While these spots can show up over time, they actually are avoidable all together! These spots show up as a result of improper sun protection. The biggest aggressor to our skin in the summer is UV rays and passive sun exposure that contributes to a freckled appearance. Keep in mind that the closer you live to the equator, the more likely you are to see discoloration on your skin. This is because the earth’s position in relation to the sun affects the strength of the rays, in addition to the sun simply being more present on a day-to-day basis. For example, two of our staff members are Fitz 2 and 3, are around 27 years old, and did not grow up using sunscreen. Savannah lived in California and has sun spots all over the top half of her body (not her legs, which is what you would expect of passive sun exposure), whereas Eliza lived in Ukraine and does not have spots – but that’s not to say that she got off scot-free, either. We’ll dive into how to address discoloration on your skin later in the article.

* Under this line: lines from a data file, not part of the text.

(* ===== verification/WaitTheorems.v ===== *)
(** * Waiting for a process to end

    [syscall_wait] puts the caller first among the waiters of the process and
    blocks it.  What happens when the process ends shows two defects, on a run of
    the booted machine: the waiter stays in the queue of blocked processes, and the
    wait, resumed, reads the control block that the same switch has freed. *)
From S2P Require Import Prelude LinkedList CLib MmInterface MmSimple KState ProcQueue SchedCore QueueFacts SchedView QueueTheorems Semaphore Pipe Process Scheduler SchedFacts SchedSwitch SemFacts SchedTheorems SchedCalls SemTheorems Syscalls Machine SemSystem MachineTheorems.

Section Wait.
Context {MM : Type} {mmgr : MemManager MM} {txt : Text}.
Implicit Types (s t : kstate MM) (L : qref -> list Z).

(** What is left of the call when it is resumed. *)
Lemma take_foreground_fault s target me : k_procs s !! target = None ->
  (take_foreground target me ;; mret 1) s = Fault.
Proof. intros E. unfold take_foreground, pload, gets_opt, mbind, M_bind. by rewrite E. Qed.
Lemma take_foreground_done s target me d dm : k_procs s !! target = Some d -> k_procs s !! me = Some dm ->
  (take_foreground target me ;; mret 1) s =
    Done 1 (if ctrue (p_is_foreground d) then s <| k_procs ::= alter (fun x => x <| p_is_foreground := 1 |>) me |> else s).
Proof.
  intros E Em. unfold take_foreground, pstore, pload, gets_opt, mbind, M_bind. rewrite E. cbn [obind].
  destruct (ctrue _); cbn [when]; [|done]. unfold mbind, M_bind. cbn. by rewrite Em.
Qed.

(** C17: a wait for a process that has not ended blocks.  The caller becomes the
    first of the waiters of the process, before those that waited already, is
    marked as blocked and hands the processor over; the scheduler's invariant
    holds.  Resumed, it returns 1 and takes the foreground over from the process
    if that still has its control block, and reads a freed block if not. *)
Theorem wait_joins_waiters s L t pid b bm :
  let me := current (k_sched t) in
  let target := find_pid t L pid in
  shows s L t -> steady t L -> 0 < i64 pid -> target <> 0 -> target <> me -> me <> idle_p (k_sched t) ->
  k_procs t !! target = Some b -> k_procs t !! me = Some bm ->
  suspends (syscall_wait pid) s TimerTick (fun s' k =>
    (exists t', shows s' L t' /\ steady t' L /\ need_resched (k_sched t') = true /\
       k_procs t' = <[me := bm <| p_waiting_on_pid := pid |> <| p_waiter_next := p_waiters_head b |> <| p_state := PROCESS_STATE_BLOCKED |>]>
                      (<[target := b <| p_waiters_head := me |>]> (k_procs t))) /\
    (forall s'' d dm, k_procs s'' !! target = Some d -> k_procs s'' !! me = Some dm ->
       exists s3, k s'' = Done 1 s3 /\ (ctrue (p_is_foreground d) = true -> exists b3, k_procs s3 !! me = Some b3 /\ p_is_foreground b3 = 1)) /\
    (forall s'', k_procs s'' !! target = None -> k s'' = Fault)).
Proof.
  intros me target H Hst Hpid H0 Hne Hi Hb Hbm. unfold syscall_wait. rewrite (proj2 (Z.leb_gt (i64 pid) 0) Hpid).
  assert (me <> 0) as Hm0 by (eapply shows_null; [exact H|by eexists]).
  pose proof (st_none_finished _ _ Hst _ _ Hb) as Hnf. pose proof (so_sound _ _ (st_sched _ _ Hst) _ _ Hbm) as Hsd.
  apply suspends_bind. eapply find_by_pid_spec; [exact H|by eexists|]. fold target. rewrite (proj2 (Z.eqb_neq target 0) H0).
  apply suspends_bind. eapply shows_pload; [exact H|exact Hb|]. intros b1 E1 _.
  assert (p_state b1 = p_state b) as -> by (by subst b). rewrite bool_decide_false by done.
  apply suspends_bind. unfold scheduler_current_process, gets_sched. eapply shows_gets; [exact H|done|]. fold me.
  rewrite (proj2 (Z.eqb_neq me 0) Hm0), (proj2 (Z.eqb_neq me target)) by congruence. cbn [orb].
  apply suspends_bind. eapply shows_pstore; [exact H|exact Hbm|done|done|]. intros s2 H2.
  apply suspends_bind. eapply shows_pload; [exact H2|cbn; rewrite lookup_insert_ne by congruence; exact Hb|]. intros b3 E3 _.
  assert (p_waiters_head b3 = p_waiters_head b) as -> by (by rewrite <- E3).
  apply suspends_bind. eapply shows_pstore; [exact H2|cbn; apply lookup_insert_eq|done|done|]. intros s4 H4. rewrite store_twice in H4.
  apply suspends_bind. eapply shows_pstore; [exact H4|cbn; rewrite lookup_insert_ne by congruence; exact Hb|done|done|]. intros s5 H5.
  set (bm' := bm <| p_waiting_on_pid := pid |> <| p_waiter_next := p_waiters_head b |>) in *.
  eapply (block_and_yield s5 L _ bm'); [exact H5|exact Hi|exact (eq_trans (lookup_insert_ne _ _ _ _ Hne) (lookup_insert_eq _ _ _))|].
  intros s6 now H6. split; [|split].
  - eexists. split; [exact H6|]. cbn. fold me. split; [|split; [done|]].
    + apply (steady_tick (with_resched (with_proc (with_proc (with_proc t me bm') target (b <| p_waiters_head := me |>))
        me (bm' <| p_state := PROCESS_STATE_BLOCKED |>)) true) L now), steady_with_resched.
      assert (steady (with_proc t me bm') L) as Hst1 by (by eapply steady_fields).
      assert (steady (with_proc (with_proc t me bm') target (b <| p_waiters_head := me |>)) L) as Hst2.
      { eapply steady_fields; [exact Hst1|exact (eq_trans (lookup_insert_ne _ _ _ _ (not_eq_sym Hne)) Hb)|done..]. }
      apply (steady_update_current (with_proc (with_proc t me bm') target (b <| p_waiters_head := me |>)) L bm'); [exact Hst2|exact (eq_trans (lookup_insert_ne _ _ _ _ Hne) (lookup_insert_eq _ _ _))|exact Hsd|by left].
    + rewrite (insert_insert_ne _ target me) by exact Hne. by rewrite insert_insert_eq.
  - intros s'' d dm Hd Hdm. rewrite (take_foreground_done _ _ _ _ _ Hd Hdm). eexists. split; [reflexivity|].
    intros ->. eexists. split; [cbn; by rewrite lookup_alter_eq, Hdm|done].
  - intros s'' Hd. by apply take_foreground_fault.
Qed.
End Wait.

(** Process 2 waits for process 3. *)
Lemma wait_joins_waiters_witness :
  find_pid (strip section_start) section_queues 3 = 0x3000 /\
  suspends (syscall_wait (MM := mm) 3) (m_kernel section_machine) TimerTick (fun s' k =>
    (exists t', shows s' section_queues t' /\ steady t' section_queues /\ need_resched (k_sched t') = true /\
       k_procs t' = <[0x2000 := demo_process 2 1 0 PROCESS_STATE_RUNNING <| p_waiting_on_pid := 3 |> <| p_waiter_next := 0 |> <| p_state := PROCESS_STATE_BLOCKED |>]>
                      (<[0x3000 := demo_process 3 1 0 PROCESS_STATE_READY <| p_waiters_head := 0x2000 |>]> (k_procs (strip section_start)))) /\
    (forall s'' d dm, k_procs s'' !! 0x3000 = Some d -> k_procs s'' !! 0x2000 = Some dm ->
       exists s3, k s'' = Done 1 s3 /\ (ctrue (p_is_foreground d) = true -> exists b3, k_procs s3 !! 0x2000 = Some b3 /\ p_is_foreground b3 = 1)) /\
    (forall s'', k_procs s'' !! 0x3000 = None -> k s'' = Fault)).
Proof.
  split; [vm_compute; reflexivity|].
  apply (wait_joins_waiters (m_kernel section_machine) section_queues (strip section_start) 3
           (demo_process 3 1 0 PROCESS_STATE_READY) (demo_process 2 1 0 PROCESS_STATE_RUNNING) section_shows section_steady);
    try (vm_compute; reflexivity); vm_compute; discriminate.
Defined.

(** ** The end of the process that is waited for *)

#[local] Existing Instance machine_text.
#[local] Existing Instance machine_manager.
#[local] Abbreviation mach := (machine (MM := mm)).

(** A system call of the running process, its end, the timer. *)
Definition calls (rdi rsi rdx r10 r8 rax : Z) (m : mach) : option mach :=
  match running m with User => settle m 0x60000 (syscallDispatcher 0 rdi rsi rdx r10 r8 rax (m_kernel m)) | InKernel _ _ => None end.
Definition ends (m : mach) : option mach :=
  match running m with User => settle m 0x60000 ((scheduler_finish_current ;; mret 0) (m_kernel m)) | InKernel _ _ => None end.
Definition ticks (m : mach) : option mach :=
  match running m with User => interrupt m (irq00 0x60000) | InKernel _ _ => None end.

Lemma calls_step rdi rsi rdx r10 r8 rax m m' : calls rdi rsi rdx r10 r8 rax m = Some m' -> step 0 m m'.
Proof. unfold calls. destruct (running m) eqn:E; [|done]. intros E'. by eapply step_syscall. Qed.
Lemma ends_step m m' : ends m = Some m' -> step 0 m m'.
Proof. unfold ends. destruct (running m) eqn:E; [|done]. intros E'. by eapply step_return. Qed.
Lemma ticks_step m m' : ticks m = Some m' -> step 0 m m'.
Proof. unfold ticks. destruct (running m) eqn:E; [|done]. intros E'. eapply step_timer; [by left|exact E']. Qed.

Fixpoint ticks_n (n : nat) (m : mach) : option mach := match n with O => Some m | S n => m ← ticks m; ticks_n n m end.
(** What is left of a system call. *)
Definition resumes (m : mach) : option mach :=
  match running m with InKernel _ k => settle m 0x60000 (k (m_kernel m)) | User => None end.

(** The timer starts the shell, which creates process 3 and waits for it; the
    process ends, and the timer switches back. *)
Definition wait_run : option mach :=
  m ← ticks machine_boot; m ← calls 0 0x500000 0 1 1 10 m; m ← calls 3 0 0 0 0 17 m; m ← ends m; ticks m.
Definition wait_end : mach := default machine_boot wait_run.

Lemma wait_run_end : wait_run = Some wait_end.
Proof.
  assert (bool_decide (is_Some wait_run) = true) as E by (vm_compute; reflexivity).
  apply bool_decide_eq_true in E as [m E]. unfold wait_end. by rewrite E.
Qed.
Lemma wait_end_reachable : reachable 0 machine_boot wait_end.
Proof.
  pose proof wait_run_end as E. unfold wait_run in E.
  apply bind_Some in E as (m1 & E1 & E). apply bind_Some in E as (m2 & E2 & E).
  apply bind_Some in E as (m3 & E3 & E). apply bind_Some in E as (m4 & E4 & E).
  eapply reachable_step; [|by eapply ticks_step]. eapply reachable_step; [|by eapply ends_step].
  eapply reachable_step; [|by eapply calls_step]. eapply reachable_step; [|by eapply calls_step].
  eapply reachable_step; [apply reachable_refl|by eapply ticks_step].
Qed.

Definition fault_of (o : outcome (kstate mm) Z) : bool := match o with Fault => true | _ => false end.

(** In a state the machine reaches the shell has been woken by the end of process
    3: the switch has freed the control block of 3, and what is left of the shell's
    wait reads it. *)
Theorem wait_reads_freed_block : reachable 0 machine_boot wait_end /\ running_pid wait_end = 2 /\
  match running wait_end with InKernel TimerTick k => fault_of (k (m_kernel wait_end)) | _ => false end = true.
Proof. split; [exact wait_end_reachable|]. split; vm_compute; reflexivity. Qed.

(** In the same state the running process is still the head of the queue of the
    blocked ones. *)
Theorem woken_waiter_stays_blocked : reachable 0 machine_boot wait_end /\
  q_head (blocked_q (k_sched (m_kernel wait_end))) = current (k_sched (m_kernel wait_end)) /\
  p_state <$> k_procs (m_kernel wait_end) !! current (k_sched (m_kernel wait_end)) = Some PROCESS_STATE_RUNNING.
Proof. split; [exact wait_end_reachable|]. split; vm_compute; reflexivity. Qed.

(** ** An end that is interrupted *)

(** The shell creates a pipe and a process 3 that writes to it, and yields to it. *)
Definition pipe_run : option mach :=
  m ← ticks machine_boot; m ← calls 0 0 0 0 0 27 m; m ← calls 0 0x500000 0 2 0x10000 10 m; calls 0 0 0 0 0 26 m.
Definition pipe_end : mach := default machine_boot pipe_run.
Lemma pipe_end_reachable : reachable 0 machine_boot pipe_end.
Proof.
  assert (pipe_run = Some pipe_end) as E.
  { assert (bool_decide (is_Some pipe_run) = true) as E by (vm_compute; reflexivity).
    apply bool_decide_eq_true in E as [m E]. unfold pipe_end. by rewrite E. }
  apply bind_Some in E as (m1 & E1 & E). apply bind_Some in E as (m2 & E2 & E). apply bind_Some in E as (m3 & E3 & E).
  do 3 (eapply reachable_step; [|by eapply calls_step]). eapply reachable_step; [apply reachable_refl|by eapply ticks_step].
Qed.

(** What closing the descriptors of process 3 does first: it takes the lock of the
    mutex of the pipe, the fourth semaphore.  Then the timer, until its quantum is over. *)
Definition mutex_slot : nat := 3.
Definition interrupted : option mach :=
  m ← interrupt pipe_end (acquire mutex_slot); m ← ticks_n 8 m; resumes m.
Definition diverges_in (o : outcome (kstate mm) Z) : bool := match o with Diverge => true | _ => false end.

(** Why [step_return] leaves out the ends that are interrupted: process 3 is about to
    end, its end is interrupted while it holds the lock, the shell runs, with all the
    other locks free, and a call that needs the pipe spins for ever. *)
Theorem interrupted_end_hangs : reachable 0 machine_boot pipe_end /\ running_pid pipe_end = 3 /\
  sem_id <$> k_sems (m_kernel pipe_end) !! mutex_slot = pipe_mutex <$> head (k_pipes (m_kernel pipe_end)) /\
  match interrupted with
  | Some m => running_pid m = 2 /\ diverges_in (syscallDispatcher 0 1 0 0 0 0 28 (m_kernel m)) = true
  | None => False
  end.
Proof. split; [exact pipe_end_reachable|]. split_and!; vm_compute; (reflexivity || split; reflexivity). Qed.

Sunscreen has astronomically improved since the launch of Coppertone in 1944. Originally, sunscreen was a dreaded task to apply a thick grease with an assaulting coconut scent all over your body - Aussies called it “slip, slap, slop” for a reason. Now, and every day moving forward, sunscreen has evolved to be akin to lotions, moisturizers, and serums, while also accounting for personal texture preference and lifestyle. The sun doesn’t know if you’re trying to get a tan or not. Little chores like morning gardening, getting in and out of the car to run errands, or walking the dog will give you passive sun exposure - yes, even in Oregon!
Melanin: Hyper vs. Hypopigmentation
Now let’s talk about what discoloration is, how it progresses through the skin overtime, and how our lifestyle can affect our pigmentation.
First, let me explain two types of pigmentation - hyperpigmentation, and hypopigmentation. The prefix “hyper” means “more,” so hyperpigmentation is when your skin has spots of color, such as brown, black, pink, or gray, and are what we referred to earlier in the article as liver spots, freckles, sun spots, or age spots. These can be as small as a grain of sand, larger than a quarter, and anywhere in between. In contrast, hypopigmentation is when you have spots of skin that are lighter than your ordinary skin color. This is the result of melanin underproduction, as opposed to overproduction/hyperpigmentation of melanin.
So what exactly is melanin? Melanin is essentially a chemical in your body that produces pigmentation, as well a variety of other important tasks, but we’ll just focus on the pigmentation this time. Melanin is designed to protect your skin cells from UV rays. This constant protective barrier, if left unaided, can eventually become damaged, leading to a variety of skin conditions – hyperpigmentation, damaged skin cells, and premature aging just to name a few. You can help protect your skin from UV rays by using both vitamin c and sunscreen on a daily basis. The combination of the two shields you from 100% of the sun’s rays, allowing your melanin production to remain consistent.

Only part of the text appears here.